Pour Michael Myers aussi, Halloween Kills est une pause, durant laquelle il tue énormément et élève sa technique au rang d’art.
«Que l’on m’appelle Laurie ou Jamie, c’est la même chose (…) Chacun fait face à ses démons», déclarait Jamie Lee Curtis lors de la dernière Mostra de Venise, se référant au personnage de Laurie Strode, la baby-sitter traquée par le tueur en série Michael Myers, qu’elle incarne pour la sixième fois dans Halloween Kills. L’une fait donc partie de l’ADN de l’autre. Alors quand la saga reprend en 2018 après un hiatus de seize ans – qui aura vu entretemps un remake et sa suite, deux très bons films signés Rob Zombie –, Jamie/Laurie est promise à un dernier affrontement avec le célèbre tueur masqué qui terrorise depuis plus de quarante ans la petite ville d’Haddonfield, Illinois.

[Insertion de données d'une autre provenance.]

Lemma Put_new m ls k v :
  lm_rep m ls -> lm_items m !! k = None ->
  exists pred p t, last (lm_head m :: ls) = Some pred /\
    lm_nodes m !! pred = Some p /\ lm_nodes m !! lm_tail m = Some t /\
    pred <> lm_tail m /\ lm_fresh m ∉ lm_head m :: ls ++ [lm_tail m] /\
    Put m k v = Ok (lm_appended m k v pred p t).
Proof.
  intros Hr Hk. unfold Put. rewrite Hk. simpl.
  destruct (rep_tail m ls Hr) as (t & Ht & Htp).
  destruct (last_cons_Some (lm_head m) ls) as [pred Hpred]. rewrite Hpred in Htp.
  assert (pred ∈ lm_head m :: ls) as Hin by (by apply last_Some_elem_of).
  assert (lm_fresh m ∉ lm_head m :: ls ++ [lm_tail m]) as Hfresh.
  { intros Hf. apply (rep_dom m ls _ Hr) in Hf as [? E]. by rewrite (rep_fresh _ _ Hr) in E. }
  assert (pred <> lm_tail m) as Hne.
  { intros ->. pose proof (rep_nodup _ _ Hr) as Hnd. rewrite NoDup_cons, NoDup_app in Hnd. set_solver. }
  destruct (rep_dom m ls pred Hr) as [p Hp]; [set_solver|].
  exists pred, p, t. split_and!; try done.
  rewrite (lm_load_Some _ _ t) by (simpl; by rewrite lookup_insert_ne by set_solver). simpl.
  rewrite Htp. erewrite lm_update_Some by (simpl; apply lookup_insert_eq). simpl.
  erewrite lm_update_Some by (simpl; apply lookup_insert_eq). simpl.
  rewrite (lm_update_Some _ _ p) by (simpl; rewrite !lookup_insert_ne by set_solver; done). simpl.
  rewrite (lm_update_Some _ _ t) by (simpl; rewrite !lookup_insert_ne by set_solver; done). simpl.
  unfold lm_with, lm_store, lm_appended. simpl. do 2 f_equal. by rewrite !insert_insert_eq.
Qed.

Lemma Put_new_spec m ls k v :
  lm_rep m ls -> lm_items m !! k = None ->
  exists m', Put m k v = Ok m' /\ lm_rep m' (ls ++ [lm_fresh m]) /\
    kvs m' (ls ++ [lm_fresh m]) = kvs m ls ++ [(k, v)].
Proof.
  intros Hr Hk. destruct (Put_new m ls k v Hr Hk) as (pred & p & t & Hpred & Hp & Ht & Hne & Hfresh & ->).
  eexists. split; [done|].
  assert (pred ∈ lm_head m :: ls) as Hin by (by apply last_Some_elem_of).
  assert (forall y, y <> lm_fresh m -> kv <$> lm_nodes (lm_appended m k v pred p t) !! y = kv <$> lm_nodes m !! y)
    as Hkv.
  { intros y Hy. simpl. rewrite !lookup_insert. repeat case_decide; subst; rewrite ?Ht, ?Hp; done. }
  split.
  - pose proof (rep_nodup _ _ Hr) as Hnd. constructor; simpl.
    + rewrite <- app_assoc. simpl. rewrite app_comm_cons.
      rewrite (NoDup_Permutation_proper _ (lm_fresh m :: lm_head m :: ls ++ [lm_tail m])).
      { by constructor. }
      symmetry. apply (Permutation_middle (lm_head m :: ls) [lm_tail m]).
    + eapply (dchain_link (nextf m) (prevf m)) with (l2 := []) (p := pred) (s := lm_tail m);
        rewrite ?app_nil_r; simpl; try done; try apply (rep_chain _ _ Hr);
        unfold nextf, prevf; simpl; intros; node_cases.
    + intros k' l. rewrite elem_of_app, list_elem_of_singleton.
      destruct (decide (l = lm_fresh m)) as [->|Hl].
      * assert (keyf (lm_appended m k v pred p t) (lm_fresh m) = Some k) as ->
          by (unfold keyf; simpl; node_cases).
        rewrite lookup_insert_Some. split; [|naive_solver].
        intros [[-> _]|[_ Hi]]; [auto|]. apply (rep_items _ _ Hr) in Hi. set_solver.
      * assert (keyf (lm_appended m k v pred p t) l = keyf m l) as -> by (unfold keyf; simpl; node_cases).
        rewrite lookup_insert_Some, (rep_items _ _ Hr). split; [naive_solver|].
        intros [[?|?] Hkey]; [|done]. right. split; [|done]. intros ->.
        assert (lm_items m !! k' = Some l) by (by apply (rep_items _ _ Hr)). congruence.
    + rewrite length_app, (rep_size _ _ Hr). simpl. lia.
    + intros l Hl. pose proof (rep_fresh _ _ Hr l ltac:(lia)) as El.
      rewrite !lookup_insert_ne by (intros E; first [lia | congruence]). done.
  - rewrite kvs_app. rewrite (kvs_cons _ (lm_fresh m) [] (mkLmNode k v (Some (lm_tail m)) (Some pred)))
      by (simpl; node_cases).
    rewrite (kvs_ext m _ ls); [done|]. intros y Hy. apply Hkv. set_solver.
Qed.

Lemma Put_spec m ls k v :
  lm_rep m ls ->
  exists m' ls', Put m k v = Ok m' /\ lm_rep m' ls' /\ kvs m' ls' = al_put k v (kvs m ls).
Proof.
  intros Hr. destruct (lm_items m !! k) as [l|] eqn:Hk.
  - destruct (rep_present m ls k l Hr Hk) as (l1 & l2 & n & Hls & Hn & _).
    destruct (set_value_spec m ls k v l n Hr Hk Hn) as [Hr' Hkvs].
    exists (lm_store m l (set_value v n)), ls. split; [|done].
    unfold Put. rewrite Hk. by rewrite (lm_update_Some _ _ n).
  - destruct (Put_new_spec m ls k v Hr Hk) as (m' & Hput & Hr' & Hkvs).
    exists m', (ls ++ [lm_fresh m]). rewrite al_put_notin by (by eapply rep_absent). auto.
Qed.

Halloween Kills reprend quelques minutes après la fin d’Halloween (David Gordon Green, 2018) : alors que Laurie, gravement blessée, fuit vers l’hôpital en compagnie de sa fille, Karen (Judy Greer), et sa petite-fille, Allyson (Andi Matchiak), Michael Myers survit à l’incendie de la maison dans laquelle il était prisonnier. Tandis que le massacre recommence, les habitants d’Haddonfield, menés par Tommy Doyle (Anthony Michael Hall) et d’autres survivants des meurtres, se préparent pour une chasse à l’homme la nuit d’Halloween. «Le mal prend fin ce soir», disent-ils.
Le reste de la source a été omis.